This function reads data from a single GenBank file or directorty with GenBank files. It allows selective extraction of information by specifying sections and features.
Arguments
- path
A string representing the file path to the target GenBank (.gbk) file or directory.
- sections
An optional vector of strings representing the names of specific sections within the GenBank file to extract (e.g., "LOCUS", "DEFINITION", "ACCESSION", "VERSION"). If `NULL` (the default), the function extracts all available sections.
- features
An optional vector of strings indicating specific feature types to extract from the FEATURES section of the GenBank file (e.g., "CDS", "gene", "mRNA"). If `NULL` (the default), the function extracts all feature types present in the FEATURES section.
- origin
A boolean flag; when set to `TRUE` (the default), the origin sequence data is included in the output.
Value
A list containing the contents of the specified sections and features of the GenBank file. Each section and feature is returned as a separate list element.
Examples
if (FALSE) {
# Read all data from a GenBank file
gbk_data <- read_gbk("path/to/genbank_file.gbk")

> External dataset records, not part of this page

Lemma lower_runs j : run K' j (G ++ t :: R) =
  if decide (j = nk) then run (vK v) j (t :: G ++ R) ++ [t]
  else if decide (j = k) then run (vK v) j (G ++ R) else run (vK v) j (t :: G ++ R).
Proof.
  destruct lower_parts as (HtG & HtR & _). assert (x ∈ G) as Hx by set_solver.
  pose proof (lower_keys x ltac:(set_solver)) as Hkx.
  assert (forall L, t ∉ L -> run K' j L = run (vK v) j L) as Hext.
  { intros L Ht. apply run_ext. intros y Hy. apply L'_ne. by intros ->. }
  destruct (decide (j = nk)) as [->|Hjn].
  - rewrite (run_cons_ne (vK v)) by (rewrite HK; lia). rewrite !run_app, run_cons_eq, !Hext by (done || apply L'_t).
    rewrite (run_none _ _ R), app_nil_r; [done|]. intros y Hy. specialize (HkR y Hy). lia.
  - rewrite run_remove by (rewrite L'_t; lia). rewrite Hext by set_solver.
    destruct (decide (j = k)) as [->|Hjk]; [done|]. by rewrite run_cons_ne by (rewrite HK; lia).
Qed.

Lemma lower_header_k (rest : UnitHeap -> M UnitHeap) h1 v1 (Q : UnitHeap -> Prop) : vw n h1 v1 -> (k < vhs v1)%nat ->
  vF v1 k = vF v k -> vS v1 k = vS v k ->
  (forall h2, vw n h2 (setH v1 k (hdz (run (vK v) k (G ++ R)) (-1)) (lastz (-1) (run (vK v) k (G ++ R)))) ->
     wp (rest h2) Q) ->
  wp (let* hd := vgetz (Header h1) (Z.of_nat k) in
      let* h := if first hd =? second hd then put_head h1 (Z.of_nat k) no_head
                else put_head h1 (Z.of_nat k) (mkHead (Z.of_nat x) (second hd)) in
      rest h) Q.
Proof.
  intros Hv1 Hk HF HS HQ. destruct lower_parts as (HtG & HtR & _).
  pose proof (r_keys _ _ _ Hr t ltac:(set_solver)) as Hkt.
  destruct (r_headers _ _ _ Hr k ltac:(lia)) as [HF0 HS0].
  rewrite (vgetz_header Hv1) by done. cbn [bind first second]. rewrite HF, HS, HF0, HS0.
  pose proof (run_next (vK v) k t (G ++ R) (-1) (r_sorted _ _ _ Hr) HK) as Hnext. rewrite run_cons_eq by done.
  cbn [hdz]. rewrite lastz_cons. apply wp_bind.
  destruct (run (vK v) k (G ++ R)) as [|y1 R1] eqn:E.
  - cbn [lastz last hdz] in *. rewrite Z.eqb_refl. by apply (wp_put_head Hv1).
  - destruct (lastz_elem (Z.of_nat t) (y1 :: R1)) as [[_ ?]|(z & Hz & HzR)]; [done|]. rewrite <- E in HzR.
    apply elem_of_run in HzR as [_ HzR]. assert (t <> z) by (intros ->; set_solver). rewrite Hz.
    rewrite (proj2 (Z.eqb_neq _ _)) by lia. apply (wp_put_head Hv1); [done|]. intros h2 Hv2. apply HQ.
    rewrite <- Hnext by done. rewrite lastz_cons in Hz |- *. rewrite Hz. by rewrite HG.
Qed.

(** The pointer writes. *)
Lemma wp_lower p (Q : UnitHeap -> Prop) : (p < vhs v)%nat -> vS v p = Z.of_nat g -> vN v g = hdz R (-1) ->
  (forall h' v', vw n h' v' -> rep n v' (G ++ t :: R) -> vK v' = K' -> vU v' = <[t := u']> (vU v) -> Q h') ->
  wp (let* h := put_prev h (Z.of_nat x) (-1) in
      let* hp := vgetz (Header h) (Z.of_nat p) in
      let psecond := second hp in
      let* ep := vgetz (LinkedList h) psecond in
      let tailnext := next ep in
      let* h := put_prev h (top h) psecond in
      let* h := put_next h (top h) tailnext in
      let* h := put_next h psecond (Z.of_nat t) in
      let* h := if 0 <=? tailnext then put_prev h tailnext (Z.of_nat t) else Ret h in
      let h := set_top h (Z.of_nat x) in
      let* hd := vgetz (Header h) (Z.of_nat k) in
      let* h := if first hd =? second hd then put_head h (Z.of_nat k) no_head
                else put_head h (Z.of_nat k) (mkHead (Z.of_nat x) (second hd)) in
      let* h := put_key h (Z.of_nat t) (Z.of_nat nk) in
      let* h := put_update h (Z.of_nat t) u' in
      let* hn := vgetz (Header h) (Z.of_nat nk) in
      put_head h (Z.of_nat nk) (mkHead (if first hn <? 0 then Z.of_nat t else first hn) (Z.of_nat t))) Q.
Proof.
  intros Hp HS HN HQ. destruct lower_parts as (HtG & HtR & Hnd). pose proof (r_bound _ _ _ Hr) as Hb.
  pose proof (r_keys _ _ _ Hr) as Hkeys. pose proof (r_dll _ _ _ Hr) as Hd. pose proof (r_nodup _ _ _ Hr) as Hnd0.
  assert (x ∈ G) as Hx by set_solver. assert (g ∈ G) as HgG by (by apply last_Some_elem_of).
  assert (t < n)%nat as Htn by (apply Hb; set_solver). assert (x < n)%nat as Hxn by (apply Hb; set_solver).
  assert (g < n)%nat as Hgn by (apply Hb; set_solver). pose proof (lower_keys x ltac:(set_solver)) as Hkx.
  assert (k < vhs v)%nat as Hk by (specialize (Hkeys t ltac:(set_solver)); lia).
  pose proof (dll_remove _ _ [] t (G ++ R) Hnd0 Hd) as Hrem. cbn [app lastz last] in Hrem.
  rewrite (upz_neg (vN v)) in Hrem by lia. rewrite hdz_app in Hrem.
  pose proof (dll_insert _ _ G t R Hnd Hrem) as Hins.
  replace (lastz (-1) G) with (Z.of_nat g) in Hins by (unfold lastz; by rewrite Hg).
  replace (hdz G (hdz R (-1))) with (Z.of_nat x) in Hins by (by rewrite HG).
  apply wp_bind, (wp_put_prev Hv); [done|]. intros h1 Hv1.
  rewrite (vgetz_header Hv1) by done. cbn [bind second]. change (vS (setP v _ _) p) with (vS v p). rewrite HS.
  rewrite (vgetz_list Hv1) by done. cbn [bind next]. change (vN (setP v _ _) g) with (vN v g). rewrite HN.
  rewrite (vw_top _ _ _ Hv1). change (vtop (setP v _ _)) with (vtop v). rewrite (r_top _ _ _ Hr). cbn [hdz].
  apply wp_bind, (wp_put_prev Hv1); [done|]. intros h2 Hv2.
  rewrite (vw_top _ _ _ Hv2). change (vtop (setP _ _ _)) with (vtop v). rewrite (r_top _ _ _ Hr). cbn [hdz].
  apply wp_bind, (wp_put_next Hv2); [done|]. intros h3 Hv3.
  apply wp_bind, (wp_put_next Hv3); [done|]. intros h4 Hv4.
  apply wp_bind, (wp_put_prev_opt Hv4); [apply hdz_bound; intros y Hy; apply Hb; set_solver|]. intros h5 Hv5.
  cbv zeta. apply (lower_header_k _ _ _ _ (vw_set_top Hv5 (Z.of_nat x))); [done..|]. intros h6 Hv6.
  apply wp_bind, (wp_put_key Hv6); [done|]. intros h7 Hv7.
  apply wp_bind, (wp_put_update Hv7); [done|]. intros h8 Hv8.
  rewrite (vgetz_header Hv8) by (simpl; lia). cbn [bind first].
  apply (wp_put_head Hv8); [simpl; lia|]. intros h9 Hv9. eapply HQ; [exact Hv9| |done|done].
  split; simpl.
  - done.
  - intros y Hy. apply Hb. set_solver.
  - rewrite !upz_of_nat in Hins. repeat rewrite upz_of_nat. exact Hins.
  - apply lower_sorted.
  - intros y Hy. change (0 <= K' y < Z.of_nat (vhs v)). destruct (decide (y = t)) as [->|Hne].
    + rewrite L'_t. lia.
    + rewrite L'_ne by done. apply Hkeys. set_solver.
  - intros j Hj. simpl in *. rewrite lower_runs. destruct (decide (j = nk)) as [->|Hjn].
    + rewrite !fn_lookup_insert, lastz_snoc, !fn_lookup_insert_ne by lia. split; [|done].
      destruct (r_headers _ _ _ Hr nk Hj) as [-> _].
      destruct (run (vK v) nk (t :: G ++ R)); cbn [app hdz]; [done|]. by rewrite (proj2 (Z.ltb_ge _ _)) by lia.
    + rewrite !(fn_lookup_insert_ne _ nk) by done. destruct (decide (j = k)) as [->|Hjk].
      * by rewrite !fn_lookup_insert.
      * rewrite !fn_lookup_insert_ne by done. by apply (r_headers _ _ _ Hr).
  - by rewrite HG.
Qed.

End lower.

Lemma length_rep n v L : rep n v L -> (length L <= n)%nat.
Proof.
  intros Hr. rewrite <- (length_seq n 0). apply submseteq_length, NoDup_submseteq; [apply (r_nodup _ _ _ Hr)|].
  intros x Hx%(r_bound _ _ _ Hr). apply elem_of_seq. lia.
Qed.

(** The key that [DecreaseTop] gives to a top with key [k] and pending update [u]. *)
Definition lowered (k u : Z) : Z := k + u - Z.quot u 2.

Lemma quot2_neg u : u < 0 -> u < Z.quot u 2 <= 0.
Proof. intros H. pose proof (Z.quot_rem' u 2). pose proof (Z.rem_bound_pos_neg u 2 ltac:(lia) ltac:(lia)). lia. Qed.

Section decrease_top.
Context {n : nat} {h : UnitHeap} {v : view} {t : nat} {L : list nat} (Hv : vw n h v) (Hr : rep n v (t :: L)).
Context (Hu : vU v t < 0) (Hpos : 0 <= vK v t + vU v t).

(** The top stays when the next vertex has no larger key than the lowered one. *)
Definition top_stays : Prop := match L with [] => True | x :: _ => vK v x <= lowered (vK v t) (vU v t) end.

# Read all data from a directory of GenBank files
gbk_data <- read_gbk("path/to/genbank/directory")
# Read only specific sections from a GenBank file
gbk_data <- read_gbk(
"path/to/genbank_file.gbk",
sections = c("LOCUS", "DEFINITION")
)
# Read specific features from the FEATURES section of a GenBank file
gbk_data <- read_gbk("path/to/genbank_file.gbk", features = c("gene", "CDS"))
# Read data without the origin sequence
gbk_data <- read_gbk("path/to/genbank_file.gbk", origin = FALSE)
}